U "Your Place" (Technicolour)
Promis juré, ce truc qui commence comme une purée de pois south londonienne n'est pas un miroir aux alouettes à la Actress: au moment précis où le compteur passe 2 minutes 10, le beat devient suffisamment droit et massif pour justifier la présence de "Your Place" dans un Panier de crabes. Rappelons en outre ue le mystérieux U joue également dans BTU, trio signé sur le Phantasy Sound d'Erol Alkan. On en reparlera sans doute beaucoup en 2016.
Romans "Delmenium" (The Bunker New York)
Il y a quelque chose d'étonnamment incarné, de franchement grandiose et - disons-le tout net - d'éminemment Detroitien dans ce premier maxi à quatre mains de Gunnar Haslam et Tin Man.

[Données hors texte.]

(** After [_obstack_free] returned for a pointer that is not null, the
    stack is at rest in the chunk that holds the pointer, the growing
    object is empty, [_obstack_allocated_p] answers 1 for the pointer, and
    freeing the same pointer again, by the function or by the macro,
    changes nothing. *)
Theorem free_again_changes_nothing (h : obstack) (p : Z) (w : world)
    (h' : obstack) (w' : world) :
  _obstack_free h p w = Return tt h' w' -> p <> 0 ->
  (exists c, hdrs w' !! chunk h' = Some c /\ chunk_limit h' = limit c
             /\ inside p (chunk h') c)
  /\ object_base h' = p /\ next_free h' = p
  /\ obstack_object_size h' = 0
  /\ _obstack_allocated_p h' p w' = Some 1
  /\ _obstack_free h' p w' = Return tt h' w'
  /\ obstack_free h' p w' = Return tt h' w'.
Proof.
  intros H Hp. unfold _obstack_free in H.
  destruct (free_loop (base.size (hdrs w)) h p (chunk h) w) as [o |] eqn:Hloop;
    [| discriminate].
  destruct o as [lp h1 w1 | | |]; cbn [bind] in H; try discriminate.
  destruct (lp =? 0) eqn:Hz.
  { apply Z.eqb_neq in Hp. rewrite Hp in H. discriminate. }
  apply Z.eqb_neq in Hz.
  destruct (free_loop_stops _ _ _ _ _ _ _ _ Hloop Hz) as (c & Hc & Hin).
  rewrite Hc in H. injection H as <- <-.
  cbn [chunk chunk_limit object_base next_free set_chunk set_chunk_limit
       set_next_free set_object_base].
  assert (Htest : (p <=? lp) || (limit c <? p) = false)
    by (apply inside_test; exact Hin).
  apply Z.eqb_neq in Hz.
  set (h' := set_chunk lp
               (set_chunk_limit (limit c)
                  (set_next_free p (set_object_base p h1)))).
  assert (Hfree : _obstack_free h' p w1 = Return tt h' w1).
  { unfold _obstack_free. rewrite free_loop_eq.
    change (chunk h') with lp. rewrite Hz, Hc, Htest. cbn [bind].
    rewrite Hz, Hc. reflexivity. }
  split; [eauto |]. split; [reflexivity |]. split; [reflexivity |].
  split; [unfold obstack_object_size; cbn; rewrite Z.sub_diag; reflexivity |].
  split.
  { unfold _obstack_allocated_p. rewrite allocated_loop_eq.
    change (chunk h') with lp. rewrite Hz, Hc, Htest, Hz. reflexivity. }
  split; [exact Hfree |].
  unfold obstack_free. destruct (_ && _); [reflexivity | exact Hfree].
Qed.

Lemma free_again_changes_nothing_witness :
  exists h' w',
    _obstack_free two_chunk_stack 2016 two_chunk_world = Return tt h' w'
    /\ chunk h' = 2000
    /\ _obstack_allocated_p h' 2016 w' = Some 1
    /\ _obstack_free h' 2016 w' = Return tt h' w'
    /\ obstack_free h' 2016 w' = Return tt h' w'.
Proof.
  eexists _, _. split; [vm_compute; reflexivity |].
  split; [reflexivity |].
  eapply (free_again_changes_nothing two_chunk_stack 2016 two_chunk_world).
  - vm_compute. reflexivity.
  - discriminate.
Defined.

(** ** Bytes *)

Lemma load_bytes_length m n : forall a, length (load_bytes m a n) = n.
Proof.
  induction n as [| n IH]; intros a; [reflexivity |].
  cbn [load_bytes length]. rewrite IH. reflexivity.
Qed.

Lemma wrap_succ a n :
  0 <= a -> a + Z.of_nat (S n) <= size_modulus ->
  n <> O -> wrap (a + 1) = a + 1.
Proof.
  intros Ha Hfit Hn. apply wrap_small. unfold in_range. lia.
Qed.

(** Two memories that agree on a range give the same bytes. *)
Lemma load_bytes_ext m1 m2 n :
  forall a,
    0 <= a -> a + Z.of_nat n <= size_modulus ->
    (forall x, a <= x < a + Z.of_nat n -> load_byte m1 x = load_byte m2 x) ->
    load_bytes m1 a n = load_bytes m2 a n.
Proof.
  induction n as [| n IH]; intros a Ha Hfit Hsame; [reflexivity |].
  cbn [load_bytes]. f_equal; [apply Hsame; lia |].
  destruct n as [| n']; [reflexivity |].
  rewrite (wrap_succ a (S n')) by (auto; lia).
  apply IH; [lia | lia |]. intros x Hx. apply Hsame. lia.
Qed.

Lemma load_bytes_app m n1 :
  forall a n2,
    0 <= a -> a + Z.of_nat (n1 + n2)%nat <= size_modulus ->
    load_bytes m a (n1 + n2)%nat
    = load_bytes m a n1 ++ load_bytes m (a + Z.of_nat n1) n2.
Proof.
  induction n1 as [| n1 IH]; intros a n2 Ha Hfit.
  - cbn [Nat.add load_bytes app]. rewrite Z.add_0_r. reflexivity.
  - cbn [Nat.add load_bytes app]. f_equal.
    destruct (Nat.eq_dec (n1 + n2)%nat O) as [Hz | Hnz].
    + assert (n1 = O) by lia. assert (n2 = O) by lia. subst. reflexivity.
    + rewrite (wrap_succ a (n1 + n2)%nat) by (auto; lia).
      rewrite IH by lia. f_equal. f_equal. lia.
Qed.

(** A store leaves the bytes outside its range as they were. *)
Lemma store_bytes_out bs :
  forall m a x,
    0 <= a -> a + Z.of_nat (length bs) <= size_modulus ->
    ~ (a <= x < a + Z.of_nat (length bs)) ->
    load_byte (store_bytes m a bs) x = load_byte m x.
Proof.
  induction bs as [| b bs IH]; intros m a x Ha Hfit Hout; [reflexivity |].
  cbn [store_bytes]. cbn [length] in Hfit, Hout.
  destruct bs as [| b' bs'].
  - cbn [store_bytes]. unfold load_byte.
    rewrite lookup_insert_ne by lia. reflexivity.
  - rewrite (wrap_succ a (length (b' :: bs'))) by (auto; discriminate).
    rewrite IH by lia. unfold load_byte.
    rewrite lookup_insert_ne by lia. reflexivity.
Qed.

(** The bytes of a store read back. *)
Lemma store_bytes_in bs :
  forall m a,
    0 <= a -> a + Z.of_nat (length bs) <= size_modulus ->
    load_bytes (store_bytes m a bs) a (length bs) = bs.
Proof.
  induction bs as [| b bs IH]; intros m a Ha Hfit; [reflexivity |].
  cbn [store_bytes length load_bytes]. cbn [length] in Hfit.
  destruct bs as [| b' bs'].
  - cbn [store_bytes length load_bytes]. unfold load_byte.
    rewrite lookup_insert_eq. reflexivity.
  - rewrite (wrap_succ a (length (b' :: bs'))) by (auto; discriminate).
    f_equal.
    + rewrite store_bytes_out by lia. unfold load_byte.
      rewrite lookup_insert_eq. reflexivity.
    + apply IH; lia.
Qed.

Lemma memcpy_in dst src n m :
  0 <= dst -> 0 <= n -> dst + n <= size_modulus ->
  load_bytes (memcpy dst src n m) dst (Z.to_nat n)
  = load_bytes m src (Z.to_nat n).
Proof.
  intros Hd Hn Hfit. unfold memcpy.
  rewrite <- (load_bytes_length m (Z.to_nat n) src) at 2.
  apply store_bytes_in; [exact Hd |]. rewrite load_bytes_length. lia.
Qed.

Normal me direz-vous puisqu'un maxi techno sur deux qui sort dans le monde en 2015 a quelque chose à voir avec UR ou Kevin Saunderson. Il n'empêche que là l'hydromel originel est particulièrement bien regurgité par les deux gaillards, qui font quelque chose de très émouvant et de presque spirituel avec les nappes et les sirènes.
Tambien "Ondule" (Kitjen)
Plus joli titre de la semaine et étonnante épaisseur pour cette deuxième référence du label stuttgartois Kitjen. Enième hommage au mythique E2-E4 de Manuel Gottsching, "Ondule" joue sur l'hypnose et les effets d'attente avec une finesse qu'on a plus l'habitude d'entendre chez les post-rockers teutons monacaux (Kreidler ou le Tolouse Low Trax de Detlef Weinrich notamment) que chez les artisans house et nous envoie au septième ciel quand il lance les mélodies à 2 minutes de sa conclusion. A ranger aux côtés des dernières références Magazine histoire de réaliser qu'il se passe vraiment quelque chose de très chouette au royaume de la house allemande après le déclin de l'empire Kompakt.